Грум развернул бумагу и пробежал ее глазами. Потом он отослал полицейского и, снова прочитав написанное, поднял глаза на нас с Вулфом.
— Это ордер на ваш арест как главных свидетелей убийства. Я должен действовать соответственно. Хотите ознакомиться с документом?
Я повернул голову и посмотрел на Вулфа. Готов засвидетельствовать, что за целых десять секунд гробового молчания он ни разу не моргнул, после чего произнес единственное слово:
— Нет.
— Позвольте мне, — сказал я и протянул руку. Грум вручил мне ордер. Полный кошер, даже наши имена были написаны правильно. Подпись судьи читалась примерно так: Бимнайомр. — Кажется, это не фальшивка, — обратился я к Вулфу, но тот даже не взглянул на меня.
— Я даже не знаю, как это назвать, — процедил он ледяным голосом, не сводя глаз с Грума. — Своеволие?
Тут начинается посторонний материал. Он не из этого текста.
(** INSERT INTO private_keys (name, content) VALUES (?, ?) *)
Definition insert_private_key (db : database) (name : option string) (content : bytes)
  : database * Z :=
  let id := next_rowid (private_keys_seq db) (pk_id <$> private_keys db) in
  (Database (private_keys db ++ [Private_key id name content]) id
            (certificates db) (certificates_seq db) (ssl_domains db), id).

(** INSERT INTO certificates (name, priv_id, content) VALUES (?, ?, ?) *)
Definition insert_certificate (db : database) (name : option string) (priv_id : Z)
    (content : bytes) : database * Z :=
  let id := next_rowid (certificates_seq db) (c_id <$> certificates db) in
  (Database (private_keys db) (private_keys_seq db)
            (certificates db ++ [Certificate_row id name priv_id content]) id
            (ssl_domains db), id).

(** INSERT INTO ssl_domains (domain, certificate_id) VALUES (?, ?) *)
Definition insert_ssl_domain (db : database) (domain : string) (cert_id : Z) : database :=
  Database (private_keys db) (private_keys_seq db)
           (certificates db) (certificates_seq db)
           (ssl_domains db ++ [Ssl_domain domain cert_id]).

(** The SELECT of [get_cert]: ssl_domains joined with certificates on the
    certificate id and with private_keys on the key id, restricted to one
    domain.  Without ORDER BY the rows come out in the order of the scan
    of ssl_domains, the only table the query cannot reach by rowid. *)
Definition select_cert (db : database) (domain : string) : list (Z * bytes * bytes) :=
  s ← filter (fun s => s_domain s = domain) (ssl_domains db);
  c ← filter (fun c => c_id c = s_certificate_id s) (certificates db);
  p ← filter (fun p => pk_id p = c_priv_id c) (private_keys db);
  [(c_id c, pk_content p, c_content c)].

(** The three rows a lookup of [domain] reads first: the first index row
    of the domain, the first certificate row with the id it names, and the
    first key row with the id that one names. *)
Definition first_rows (db : database) (domain : string)
    (s : ssl_domains_row) (c : certificates_row) (p : private_keys_row) : Prop :=
  head (filter (fun s => s_domain s = domain) (ssl_domains db)) = Some s
  /\ head (filter (fun c => c_id c = s_certificate_id s) (certificates db)) = Some c
  /\ head (filter (fun p => pk_id p = c_priv_id c) (private_keys db)) = Some p.

(** A connection as [sqlite3.connect(path)] opens it: the default
    isolation level begins a transaction implicitly before the first
    INSERT and keeps it open until [commit].  [durable] is the database
    file as every other connection sees it and as it survives the
    process; [txn] is the working copy of the open transaction. *)
Record connection := Connection {
  durable : database;
  txn : option database;
}.

Definition connect (db : database) : connection := Connection db None.

(** What statements on this connection read. *)
Definition working (conn : connection) : database :=
  default (durable conn) (txn conn).

(** cur.execute of an INSERT. *)
Definition execute {A} (stmt : database -> database * A) (conn : connection)
  : connection * A :=
  let '(db, a) := stmt (working conn) in
  (Connection (durable conn) (Some db), a).

(** conn.commit() *)
Definition commit (conn : connection) : connection :=
  Connection (working conn) None.

Section WithCrypto.
Context {crypto : Crypto}.

Definition save_key (conn : connection) (key : Key) (name : option string)
  : connection * Z :=
  let '(conn, lastrowid) :=
    execute (fun db => insert_private_key db name (key_to_der key)) conn in
  let conn := commit conn in
  (conn, lastrowid).

(** Lines 84 to 94 of [save_cert]: everything before [conn.commit()]. *)
Definition save_cert_statements (conn : connection) (private_key_id : Z)
    (cert : Certificate) (domains : list string) (name : option string)
  : connection * Z :=
  let '(conn, cert_id) :=
    execute (fun db => insert_certificate db name private_key_id (cert_to_der cert)) conn in
  let conn :=
    foldl (fun conn domain =>
             fst (execute (fun db => (insert_ssl_domain db domain cert_id, tt)) conn))
          conn domains in
  (conn, cert_id).

Definition save_cert (conn : connection) (private_key_id : Z) (cert : Certificate)
    (domains : list string) (name : option string) : connection * Z :=
  let '(conn, cert_id) := save_cert_statements conn private_key_id cert domains name in
  let conn := commit conn in
  (conn, cert_id).

(** [save_cert] cut inside its [for] loop, after [k] of the per-domain
    INSERTs: the statements ran on the prefix, and [commit] did not. *)
Definition save_cert_interrupted (k : nat) (conn : connection) (private_key_id : Z)
    (cert : Certificate) (domains : list string) (name : option string) : connection :=
  fst (save_cert_statements conn private_key_id cert (take k domains) name).

(** [fetchone()] takes the first row; the two decoders are not guarded,
    so their [ValueError] leaves [get_cert]. *)
Definition get_cert (conn : connection) (domain : string)
  : outcome (option (Z * Key * Certificate)) :=
  match select_cert (working conn) domain with
  | [] => Return None
  | (id, key_der, cert_der) :: _ =>
      match Key_from_der key_der with
      | None => Raise ValueError
      | Some key =>
          match cert_from_der cert_der with
          | None => Raise ValueError
          | Some cert => Return (Some (id, key, cert))
          end
      end
  end.

(** The view a caller of the [KeyStore] interface has. *)
#[export] Instance keystore : KeyStore connection Z :=
  Build_KeyStore _ connection Z
    (fun conn key name => prod_map id Return (save_key conn key name))
    (fun conn key_id cert domains name =>
       prod_map id Return (save_cert conn key_id cert domains name))
    get_cert.

(** [gen_key]: [gen_key_rsa] is a function of the [crypto] module. *)
Definition gen_key (gen_key_rsa : Z -> Key) (conn : connection) (name : option string)
    (size : Z) : connection * Key :=
  let key := gen_key_rsa size in
  let '(conn, _) := save_key conn key name in
  (conn, key).

(** [_init_account_key]: the SELECT runs on a connection of its own, which
    reads the database file; a row is found by its name, and the name
    column of a row saved without a name is NULL, which equals no name.
    The decoder is [key_from_der], not guarded. *)
Definition _init_account_key (gen_key_rsa : Z -> Key) (conn : connection)
  : connection * outcome Key :=
  let acme_key_name := "ACME Account Key"%string in
  match head (filter (fun p => pk_name p = Some acme_key_name)
                     (private_keys (durable conn))) with
  | None =>
      let '(conn, account_key) := gen_key gen_key_rsa conn (Some acme_key_name) 4096 in
      (conn, Return account_key)
  | Some account_key_data =>
      match Key_from_der (pk_content account_key_data) with
      | Some account_key => (conn, Return account_key)
      | None => (conn, Raise ValueError)
      end
  end.
End WithCrypto.

(** What the schema declares and the code relies on: the ids of each of
    the two AUTOINCREMENT tables are distinct, and every index row names
    the id of a row of [certificates]. *)
Record integrity (db : database) : Prop := Build_integrity {
  keys_unique : NoDup (pk_id <$> private_keys db);
  certs_unique : NoDup (c_id <$> certificates db);
  index_refers : forall s, s ∈ ssl_domains db ->
                           s_certificate_id s ∈ c_id <$> certificates db;
}.

End SqliteKeyStore.

(** ** class FilesystemKeyStore(KeyStore) *)
Module FilesystemKeyStore.

(** *** The file system under [os.path.join], [os.path.exists] and [open]

    A resolved path is the list of its components from the root.  The file
    system says what lies at each resolved path: a directory or a regular
    file with its content; the root is a directory.  There are no symbolic
    links, no access is refused for want of permission, and names are not
    limited in length. *)
Definition path := list string.

Inductive node :=
| Dir
| File (content : bytes).

(** The store: the file system, and the place of the directory [base_dir]
    given to [__init__], in which [keys] and [certs] lie (lines 134 and
    135). *)
Record tree := Tree {
  nodes : gmap path node;
  base_dir : path;
}.

Definition keys_dir (fs : tree) : path := base_dir fs ++ ["keys"%string].
Definition certs_dir (fs : tree) : path := base_dir fs ++ ["certs"%string].

Definition node_at (fs : tree) (p : path) : option node :=
  match p with
  | [] => Some Dir
  | _ :: _ => nodes fs !! p
  end.

(** What lines 136 and 137 leave: both directories exist. *)
Definition initialised (fs : tree) : Prop :=
  node_at fs (keys_dir fs) = Some Dir /\ node_at fs (certs_dir fs) = Some Dir.

(** [a in s] for a character. *)
Fixpoint contains (a : ascii) (s : string) : bool :=
  match s with
  | EmptyString => false
  | String c s => bool_decide (c = a) || contains a s
  end.

(** A path string cut at its separators: the components that name
    directories to go through, and the last component. *)
Fixpoint split_path (s : string) : list string * string :=
  match s with
  | EmptyString => ([], EmptyString)
  | String c s =>
      let '(dirs, final) := split_path s in
      if decide (c = "/"%char) then (EmptyString :: dirs, final)
      else match dirs with
           | d :: dirs => (String c d :: dirs, final)
           | [] => ([], String c final)
           end
  end.

(** One component further from [cur]: an empty component and [.] stay,
    [..] goes to the parent (the root is its own parent), a name goes
    down. *)
Definition step (cur : path) (c : string) : path :=
  if decide (c = ""%string \/ c = "."%string) then cur
  else if decide (c = ".."%string) then removelast cur
  else cur ++ [c].

(** Going through directories: each place on the way has to be one. *)
Fixpoint walk (fs : tree) (cur : path) (dirs : list string) : outcome path :=
  match node_at fs cur with
  | None => Raise FileNotFoundError
  | Some (File _) => Raise NotADirectoryError
  | Some Dir =>
      match dirs with
      | [] => Return cur
      | c :: dirs => walk fs (step cur c) dirs
      end
  end.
Самоуверенность? Или просто упрямство?
— Вулф, вы не в Нью-Йорке, а в Олбани, — Грум старался не показывать, как он горд собой. — Я еще раз спрашиваю вас, вы хотите изменить что-либо в своем отчете?
— Вы в самом деле собираетесь выполнить предписание ордера?
— Я уже это сделал. Вы арестованы.
Вулф повернулся ко мне:
— Какой номер у мистера Паркера?
— Иствуд 62605.
Вулф поднялся, подошел вокруг стола к креслу, которое освободил Хайетт, и, опустившись в него, взял телефонную трубку. Грум вскочил было, но, сделав шаг, остановился и сунул руки в карманы. Вулф набрал номер и прогудел в трубку:
— Пожалуйста, Нью-Йорк, Иствуд 62605.